Object detection models which use multiple pictures of the same object from different angles

Hi, I would like to detect defects in metal parts. I have multiple pictures of the same object taken from different angles. Some defects are easier to detect, if you look at two (or three) of these pictures from different angles, rather than looking at just one. However, the object detection models I know of (such as RetinaNet, or Faster R-CNN) process one image at a time.

Do you know of any model(s) which can look at multiple pictures of the same object at once?

You can use batch processing.

But I don’t get what do you mean by looking at multiple pictures? If images are at different angles, then they essentially become different images (unless you have some angle information on how to combine them).

Hi Kushai,

I’m not talking about mini-batches. I’m saying that I want to build an object detection model which takes two (or three, but let’s say two to fix ideas) images as an input, and produces an output (a vector of bounding boxes and classes).
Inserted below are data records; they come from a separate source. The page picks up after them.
(* ===== verification/Prelude.v ===== *)
(** * Verification of the MDM API (root file)

    The program is a master-data service in Python (FastAPI, SQLAlchemy and
    PostgreSQL): [src/src/mdm/domain] holds values and state transitions,
    [src/src/mdm/application] the use cases and their ports,
    [src/src/mdm/infrastructure] the repositories, whose transactions rely on
    the constraints and triggers that [src/alembic/versions] install, and
    [src/src/mdm/api] the HTTP endpoints.  This library models the first three
    layers and part of the fourth as executable functions and proves what they
    promise together.

    ** The program and its model

    Two families of tables, and the components over them:

    - Master data.  Eight Dimension tables (company, brand, model, category,
      year, memory, network, country), MasterCodes that reference one row per
      slot and whose code joins the codes of those rows, append-only logs
      written by triggers, and change requests that propose MasterCode changes
      for review.
    - Accounts.  Users with roles and statuses, refresh-token families,
      registration and password-reset challenges with their tokens, and
      permanent security events.

    A request reaches them through the access token that authenticates it, the
    protection of the authentication endpoints, the parsing of its
    precondition, and an endpoint that renders the result or the exception.

    A Python function becomes a function in the error monad [result] of this
    file over the exceptions of [Exceptions]; a raised exception rolls the
    transaction back, so a repository method or use case maps a database to a
    result and, when it succeeds, a new database.  What a transaction reads
    under locks is its argument [db]; what was read earlier without locks is a
    separate argument [seen], on which no hypothesis is made unless a theorem
    says so: every interleaving of committed transactions is covered.  The
    clock, fresh identifiers and random draws are explicit ([Env], [AuthEnv]).

    ** Files

    Language: [Prelude] (the error monad, tactics, hints, lists), [Python]
    (strings as code points, UUID text, datetimes, decoded JSON), [Exceptions],
    [Uuids] (the [UUID] parser, [infrastructure/uuid7.py]), [Sha256],
    [IpAddresses] ([ipaddress] of the standard library), [Json] (its [json]:
    the detection of the encoding, the scanner, the writer), [BoundedMerge]
    (sorting by several keys and cutting branches before they are merged).

    Domain: [Auth] ([domain/auth.py], [application/authorization.py]),
    [MutationAudit] ([domain/audit.py], [application/audit.py]), [Dimensions]
    ([domain/dimensions.py]), [MasterCodes] ([domain/master_codes.py]).

    Master data: [Store] (tables, constraints and triggers of
    [infrastructure/models.py] and the migrations), [Records] (rows to domain
    values), [Invariant] and [Consistency] (what holds between transactions),
    [Pagination], [DimensionRepos] and [DimensionLifecycle] (the Dimension
    repositories, one generic transaction per operation and one instance per
    class), [DimensionSpecs], [MasterCodeRepo], [MasterCodeSpecs] (the abstract
    specifications and the proof that the transactions compute them),
    [Transactions] (all repository transactions together), [Commands] (the use
    cases of [application/dimensions.py], [string_dimensions.py],
    [numeric_dimensions.py], [memory_dimensions.py], [dimension_lifecycle.py],
    [master_codes.py], [master_code_lifecycle.py], written against the class
    [DimensionRepository] of their port), [CommandSpecs], [UseCases].

    Audit log: [LogTables] (the nine log tables with their constraints, which
    the entries of [Store] satisfy), [AuditLogs] ([application/audit_logs.py],
    [repositories/audit_logs.py]: queries, cursors, the union of the tables),
    [AuditLogSpecs].

    Change requests: [ChangeRequests] ([domain/change_requests.py],
    [application/change_requests.py]), [ChangeRequestRepo] (its repository and
    table), [ChangeRequestSpecs], [Approvals] (what an approval writes),
    [Reviews] (commands, submissions and reviews as one state machine),
    [ReviewErrors] (which exceptions each of its steps can raise).

    Accounts: [Credentials] ([domain/credentials.py], [application/tokens.py]),
    [RateLimits] ([infrastructure/rate_limits.py]), [Accounts] (the tables with
    their constraints, [repositories/users.py]), [Sessions],
    [Registrations], [Passwords], [UserManagement] (the application module of
    each name with its repository; the last also bootstrap and the reads of
    administrators), [AccountInvariant] (one table at a time), [AccountSpecs]
    (the invariant of all account tables and the steps that keep it),
    [SessionSpecs] and [PasswordSpecs] (what each committed use case writes),
    [AccountClaims] (the theorems).

    Requests: [Origins] ([application/origins.py], [browser_policy.py], with
    [urlsplit]), [AccessTokens] ([infrastructure/jwt.py],
    [application/auth.py], [api/auth.py], [api/authorization.py]),
    [RequestProtection] ([application/request_protection.py],
    [infrastructure/request_protection.py], [api/session_cookies.py]), their
    [...Specs]; [Problems] (the exception handlers of [api/errors.py] and the
    other modules of [api] and their registration in [main.py]),
    [Preconditions] ([api/preconditions.py], the ETags), [Cursors] (the text of
    the cursors of Dimensions, MasterCodes and change requests, base64 around
    [Json]), [Endpoints] (a handler behind its guard, a response, a documented
    response) and [EndpointSpecs];
    [DimensionEndpoints] (the routes of [api/dimensions.py],
    [string_dimensions.py], [numeric_dimensions.py], [memory_dimensions.py] and
    [dimension_lifecycle.py] with the responses they document),
    [MasterCodeEndpoints] ([api/master_codes.py],
    [api/master_code_lifecycle.py]), [ChangeRequestEndpoints]
    ([api/change_requests.py]: the bodies, the JSON of a proposal and its
    reading in responses, the routes), [AuthEndpoints] ([api/sessions.py],
    [api/registrations.py], [api/password_lifecycle.py]: the protection of each
    route, its use case, cookies and problems), with their [...Specs];
    [ChangeRequestJourneys] (what later readers of a submission see); [AccountErrors] (which exceptions an account use case raises,
    and that it then changes nothing) and [AuthJourneys] (what a browser that
    keeps its cookies can do next).

    A Python class is the record of the same name, [__post_init__] the function
    [<Class>_init], a method [Class.method] the function [Class_method] or
    [method], a table row the record [...Row], its CHECK constraints [ck_...],
    its unique constraints [uq_...], its foreign keys [fk_...].

    ** What the theorems show

    Data: every sequence of transactions keeps the tables well-formed, logs
    replay to the rows, codes are compositions of the referenced rows, and each
    repository transaction refines its reference definition, and the code of a
    MasterCode determines its references
    ([Transactions], [Invariant], [Records], [Consistency]).  A changed
    Dimension code recomposes exactly the MasterCodes that use it.

    Use cases: who may run a command, what it logs, which errors it can raise,
    that conditional updates lose nothing, that listings return every row once
    ([UseCases], [Transactions.list_active_complete]).

    Reviews: an approval applies the approved proposal and nothing else, a
    review is final ([Reviews]).

    Accounts: all constraints and cross-table invariants under every
    interleaving, rotation of refresh tokens with reuse detection, login,
    registration, permanent revocation, the security log as a complete account
    of privileges, progress, and visibility for administrators
    ([AccountClaims]); tokens and quotas ([Credentials], [RateLimits]).

    Audit log: what triggers write satisfies every constraint of the log tables
    and reads back as written; a page is the next part of the ordered union of
    the tables; a reader that follows the cursors gets every entry once
    ([LogTables], [AuditLogSpecs]).

    Requests: which tokens are accepted and when, from a login to an authorized
    request ([AccessTokenSpecs]); the order and the outcomes of the checks
    before an authentication use case, and the round trip of the CSRF cookie
    ([RequestProtectionSpecs]); which origins are accepted and what they become
    ([Origins]); the problems of all exceptions ([Problems]); every response of
    a Dimension, MasterCode or change-request endpoint is one its route
    documents (but for the texts in [reworded]), an error changes nothing, a
    listing shows the next rows behind its cursor and hands out a cursor that
    decodes to the last of them, and ETags guard changes ([Preconditions],
    [DimensionEndpointSpecs], [MasterCodeEndpointSpecs],
    [ChangeRequestEndpointSpecs]); a submitted proposal is shown unchanged for
    ever ([ChangeRequestJourneys]); every response of an authentication endpoint is
    documented, sets only its own cookies and, but for the profile, is never
    cached
    ([AuthEndpointSpecs]); the browser that received the cookies of a session
    refreshes and ends it ([AuthJourneys]).

    Values: validation and normalization of codes, values and names, the
    ETag, UUIDv7 ([Dimensions], [MasterCodes], [Uuids], [Auth]).

    ** Bounds

    Recursion is structural but for the scanner of [Json], whose fuel is the
    length of the text and which more fuel does not change
    ([scan_value_fuel]).  The loops of the program that draw tokens take at
    most four draws ([draw_until], [issue_unique_go] with [n = 4]); the
    clean-up of the rate limiter removes at most 256 entries
    ([CLEANUP_BATCH]), which [consume_refines_quota] shows to be enough for
    exact quotas; a client that follows cursors gets fuel for one page per row,
    one more than it needs.  Stored integers are [Z] with the bounds of their
    columns as CHECK constraints; SHA-256 reduces its words explicitly.

    ** Parameters

    [UnicodeData] (the tables of [unicodedata]), [AuthServices] (the e-mail
    validator, Argon2, the JWT signer): every theorem holds for any
    implementation; the witnesses use [ascii_data] and [test_services].
    [pg_cntrl] (the control characters of the database's locale) is supposed to
    be among Unicode's.  [JwtLibrary] (PyJWT and the RSA keys of
    [cryptography]) comes with the hypothesis [jwt_documented], that a token
    decodes under the public key of its signer to the payload it was made of;
    the witnesses have an instance.  [uuid_input], the framework's reading of
    the text of a UUID in a body, is supposed to read the canonical text; the
    witnesses use the parser of [Uuids].  [fromisoformat], the reading of times
    of [datetime], is supposed to read what [isoformat] writes; the witnesses
    use [read_iso], the inverse of the calendar of [Cursors].

    ** Not modelled

    Of the HTTP layer: the framework itself (routing, the validation of bodies
    and parameters, the serialization to JSON), the routes of users and audit
    logs with the text form of their cursors, and the OpenAPI document.  A
    cursor whose time leaves the calendar when the driver converts it to UTC
    ([listing_query]).  Pure I/O and wiring: SMTP, settings, health, command
    line, Argon2 on its executor, output of operational events.  Within the
    modelled parts: the triggers that forbid DELETE and TRUNCATE; the
    translation of driver errors of an unavailable server, except for audit
    log queries; integers beyond their column, which only versions after two
    thousand million changes reach; lock order and deadlocks; the normalization
    of JSONB numbers; the general [AuditActor] constructor, which the runtime
    does not use; rounding of float clocks.
    Account transactions use one clock reading where PostgreSQL's row defaults
    give the start of the transaction. *)

From Stdlib Require Export ZArith Lia.
From stdpp Require Export base gmap strings option numbers.
From stdpp Require Export list.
Say, a front picture and a back picture of the same object. I think I can get some angle information, as long as it doesn’t have to be incredibly accurate.

let’s do a thought experiment, in dog vs cat, suppose we concat the image with mirroring cat/dog, will it make any different? I would argue no.

1 Like

Your thought experiment is unrelated to my use case. I have two different pictures of the same object, not the same picture subject to data augmentation. Think orthographic projections:


While I don’t quite know of models which look at multiple pictures of the same object at once, you could a couple of approaches to see if they are useful:

  1. Concatenate the two (or more) images together into a single image while training your model, and then see if it gives you useful results
  2. Create different models for each angle of the object (i.e., different models for the top view, front view, right view etc), and then use an ensemble of different models to classify defects

Very interesting suggestions, thanks a bunch! The first idea is self-explanatory: regarding the second udea, any suggestions on how to ensemble in practice?
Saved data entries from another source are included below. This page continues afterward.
(* ===== verification/MutationAudit.v ===== *)
(** * Audit metadata of a mutation
    ([src/src/mdm/domain/audit.py], [src/src/mdm/application/audit.py])

    Every mutation carries one [MutationAuditMetadata]: a UUIDv7 change set,
    the acting HUMAN, the operations it may perform and a normalized reason.
    The runtime builds actors with [AuditActor.human] only; the general
    constructor, which parses an arbitrary actor id, is not modelled. *)

From S2P Require Import Prelude Python Exceptions Auth.

Inductive ActorKind := HUMAN | SYSTEM.
#[export] Instance ActorKind_eq_dec : EqDecision ActorKind.
Proof. solve_decision. Defined.

Inductive DimensionOperation := DIM_CREATE | DIM_UPDATE | DIM_DELETE | DIM_RESTORE.
#[export] Instance DimensionOperation_eq_dec : EqDecision DimensionOperation.
Proof. solve_decision. Defined.

Inductive MasterCodeOperation :=
| MC_CREATE | MC_REFERENCE_UPDATE | MC_RECOMPOSE | MC_DELETE | MC_RESTORE.
#[export] Instance MasterCodeOperation_eq_dec : EqDecision MasterCodeOperation.
Proof. solve_decision. Defined.

Record AuditActor := mkAuditActor {
  actor_kind : ActorKind;
  actor_id : pystr;
  actor_role : option UserRole;
}.
#[export] Instance AuditActor_eq_dec : EqDecision AuditActor.
Proof. solve_decision. Defined.

(** [AuditActor.human]: the canonical text of a UUID passes every check of the
    constructor. *)
Definition AuditActor_human (user_id : UUID) (role : UserRole) : AuditActor :=
  mkAuditActor HUMAN (uuid_str user_id) (Some role).

Record MutationOperations := mkMutationOperations {
  op_dimension : option DimensionOperation;
  op_master_code : option MasterCodeOperation;
}.
#[export] Instance MutationOperations_eq_dec : EqDecision MutationOperations.
Proof. solve_decision. Defined.

Definition MutationOperations_init (o : MutationOperations) : res MutationOperations :=
  _ ← raise_if (bool_decide (op_dimension o = None) && bool_decide (op_master_code o = None))
        (AuditInvariantError "at least one mutation operation is required");
  Ok o.

Definition normalize_reason (value : option pystr) : res (option pystr) :=
  match value with
  | None => Ok None
  | Some s =>
      let normalized := strip space s in
      if bool_decide (normalized = []) then Ok None
      else
        _ ← raise_if (500 <? length normalized)%nat
              (AuditInvariantError "reason must not exceed 500 characters");
        _ ← raise_if (existsb is_Cc normalized)
              (AuditInvariantError "reason must not contain control characters");
        Ok (Some normalized)
  end.

Record MutationAuditMetadata := mkMutationAuditMetadata {
  md_change_set_id : UUID;
  md_actor : AuditActor;
  md_operations : MutationOperations;
  md_reason : option pystr;
}.
#[export] Instance MutationAuditMetadata_eq_dec : EqDecision MutationAuditMetadata.
Proof. solve_decision. Defined.

(** [MutationAuditMetadata.__post_init__] *)
Definition MutationAuditMetadata_init (m : MutationAuditMetadata) : res MutationAuditMetadata :=
  _ ← raise_if (negb (bool_decide (uuid_version (md_change_set_id m) = Some 7%Z)))
        (AuditInvariantError "change set id must be a UUIDv7");
  reason ← normalize_reason (md_reason m);
  Ok (mkMutationAuditMetadata (md_change_set_id m) (md_actor m) (md_operations m) reason).

(** [HumanMutationAuditFactory.create]; [change_set_id] is what the injected
    generator returns. *)
Definition audit_create (change_set_id : UUID) (principal : HumanPrincipal)
    (dimension_operation : option DimensionOperation)
    (master_code_operation : option MasterCodeOperation) (reason : option pystr)
    : res MutationAuditMetadata :=
  let actor := AuditActor_human (principal_id principal) (principal_role principal) in
  operations ← MutationOperations_init
                 (mkMutationOperations dimension_operation master_code_operation);
  MutationAuditMetadata_init (mkMutationAuditMetadata change_set_id actor operations reason).

(** What [normalize_reason] stores. *)
Definition reason_wf (s : pystr) : Prop :=
  s ≠ [] ∧ length s ≤ 500 ∧ strip space s = s ∧ Forall (λ c, is_Cc c = false) s.

Lemma rstrip_idem ch s : rstrip ch (rstrip ch s) = rstrip ch s.
Proof.
  destruct (rstrip_nil_or_last ch s) as [->|(t & c & -> & Hc)]; [done|]. by apply rstrip_id.
Qed.

Lemma strip_idem ch s : strip ch (strip ch s) = strip ch s.
Proof.
  unfold strip. assert (∀ t, lstrip ch t = t → lstrip ch (rstrip ch t) = rstrip ch t) as H.
  { intros [|c t] Ht; [done|]. cbn in *. destruct (c =? ch)%Z eqn:E.
    - exfalso. apply (f_equal length) in Ht.
      assert (∀ u, length (lstrip ch u) ≤ length u) as Hlen.
      { clear. induction u as [|d u IH]; cbn; [lia|]. destruct (d =? ch)%Z; cbn; lia. }
      specialize (Hlen t). cbn in Ht. lia.
    - destruct (rstrip ch t); cbn; by rewrite E. }
  rewrite H, rstrip_idem; [done|].
  clear H. induction s as [|c s IH]; cbn; [done|]. destruct (c =? ch)%Z eqn:E; [done|].
  cbn. by rewrite E.
Qed.

Lemma normalize_reason_Ok v r :
  normalize_reason v = Ok r → match r with None => True | Some s => reason_wf s end.
Proof.
  destruct v as [s|]; cbn; [|by intros [= <-]]. case_bool_decide as Hne; [by intros [= <-]|].
  intros Hok. apply bind_Ok in Hok as (_ & Hl%raise_if_Ok & Hok).
  apply bind_Ok in Hok as (_ & Hc%raise_if_Ok & [= <-]). split_and!; [done| |apply strip_idem|].
  - by apply Nat.ltb_ge in Hl.
  - by apply existsb_false.
Qed.

(** What a mutation may be audited with: the factory returns metadata only
    for a UUIDv7 change set and at least one operation, records the acting
    principal in canonical form, and stores a reason that is absent or trimmed,
    control-free and 1 to 500 characters long; a stored reason normalizes to
    itself. *)
Theorem audit_create_spec (cs : UUID) (p : HumanPrincipal) (d : option DimensionOperation)
    (m : option MasterCodeOperation) (reason : option pystr) (md : MutationAuditMetadata) :
  audit_create cs p d m reason = Ok md →
  uuid_version (md_change_set_id md) = Some 7%Z ∧
  md_actor md = mkAuditActor HUMAN (uuid_str (principal_id p)) (Some (principal_role p)) ∧
  length (actor_id (md_actor md)) = 36 ∧
  md_operations md = mkMutationOperations d m ∧ (d ≠ None ∨ m ≠ None) ∧
  match md_reason md with None => True | Some s => reason_wf s end ∧
  normalize_reason (md_reason md) = Ok (md_reason md).
Proof.
  unfold audit_create, MutationOperations_init. intros Hok.
  apply bind_Ok in Hok as (ops & Hops & Hok).
  apply bind_Ok in Hops as (_ & Hnone%raise_if_Ok & [= <-]). cbn in Hnone.
  apply bind_Ok in Hok as (_ & Hv%raise_if_Ok%negb_false_iff%bool_decide_eq_true & Hok).
  apply bind_Ok in Hok as (r & Hr & [= <-]). cbn in *.
  pose proof (normalize_reason_Ok _ _ Hr) as Hwf. split_and!; try done.
  - apply andb_false_iff in Hnone as [H|H]; apply bool_decide_eq_false in H; auto.
  - destruct r as [s|]; [|done]. destruct Hwf as (Hne & Hlen & Hs & Hcc). cbn.
    rewrite Hs, bool_decide_eq_false_2 by done.
    replace (500 <? length s)%nat with false by (symmetry; by apply Nat.ltb_ge). cbn.
    by apply existsb_false in Hcc as ->.
Qed.

(** A change set id as the generator produces it. *)
Definition test_uuid7 (n : Z) : UUID := (7 * 2 ^ 76 + 2 ^ 63 + n)%Z.

Lemma audit_create_spec_witness :
  ∃ md, audit_create (test_uuid7 1) (mkHumanPrincipal 5 ADMIN) (Some DIM_CREATE) None
          (Some (py "  typo fixed ")) = Ok md ∧
    uuid_version (md_change_set_id md) = Some 7%Z ∧ md_reason md = Some (py "typo fixed").
Proof.
  eexists. split; [vm_compute; reflexivity|]. split; [|reflexivity].
  by eapply (audit_create_spec (test_uuid7 1) (mkHumanPrincipal 5 ADMIN) (Some DIM_CREATE) None
    (Some (py "  typo fixed "))).
Defined.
I’m doing object detection. Suppose I have model A, receiving image X_A in input, and model B, receiving image X_B in input. Now, model A will generate an output consisting of zero or more bounding boxes, and zero or more classification scores (or probabilities). Model B will also output zero or more bounding boxes, with associated class probabilities. How could I combine them? I guess I should first of all transform the coordinates of the bounding boxes to a common reference frame. In doing this, @kushaj suggestion about using the angle(s) information would be key. Interesting!

So you have two images of the same dog. Consider one image to be the reference one and the other image is rotated by some angle theta. Now you want to detect the bounding boxes for dog in both the images and then combine the results.

To achieve this you can first do object detection on the two images independently (using mini-batch if you want) and then combine the results. To combine the results you just need to rotate the second image bounding boxes by -theta.

Code to rotate an array is

def _rotate(degress):
    angle = degrees * math.pi / 180
    return [[cos(angle), -sin(angle), 0.],
            [sin(angle),  cos(angle), 0.],
            [0.,          0.,         1.]]

Now to combine the predictions you can use Non-Maximum Suppression.


Nice! I’ll try this. Thanks!

that’s why it’s a thought experiment, it’s not mirroring the same image that matters, I originally hope you can see the reason behind that.
let’s go further, suppose we concat every 100 cats into 1 image, and do the same to the dogs, I’d argue we can still get good result.
reason is that cnn begin locally and build a feature hierarchy step by step, absolute location does not matter, relative location(or composed feature) make the final difference.

If you concat the image then you are increasing the input size. And I have seen in various object detection experiments, that for larger images the accuracy of the model decreases.

1 Like

I disagree. We are talking about the object detection task here, not image classification. The absolute location does matter. If I predict that there are two dogs in an image, but I predict them to be in the wrong location, the intersection over union will be low or zero and the mAP will also be low.

I have the same issue,did you find the wish model we can used it?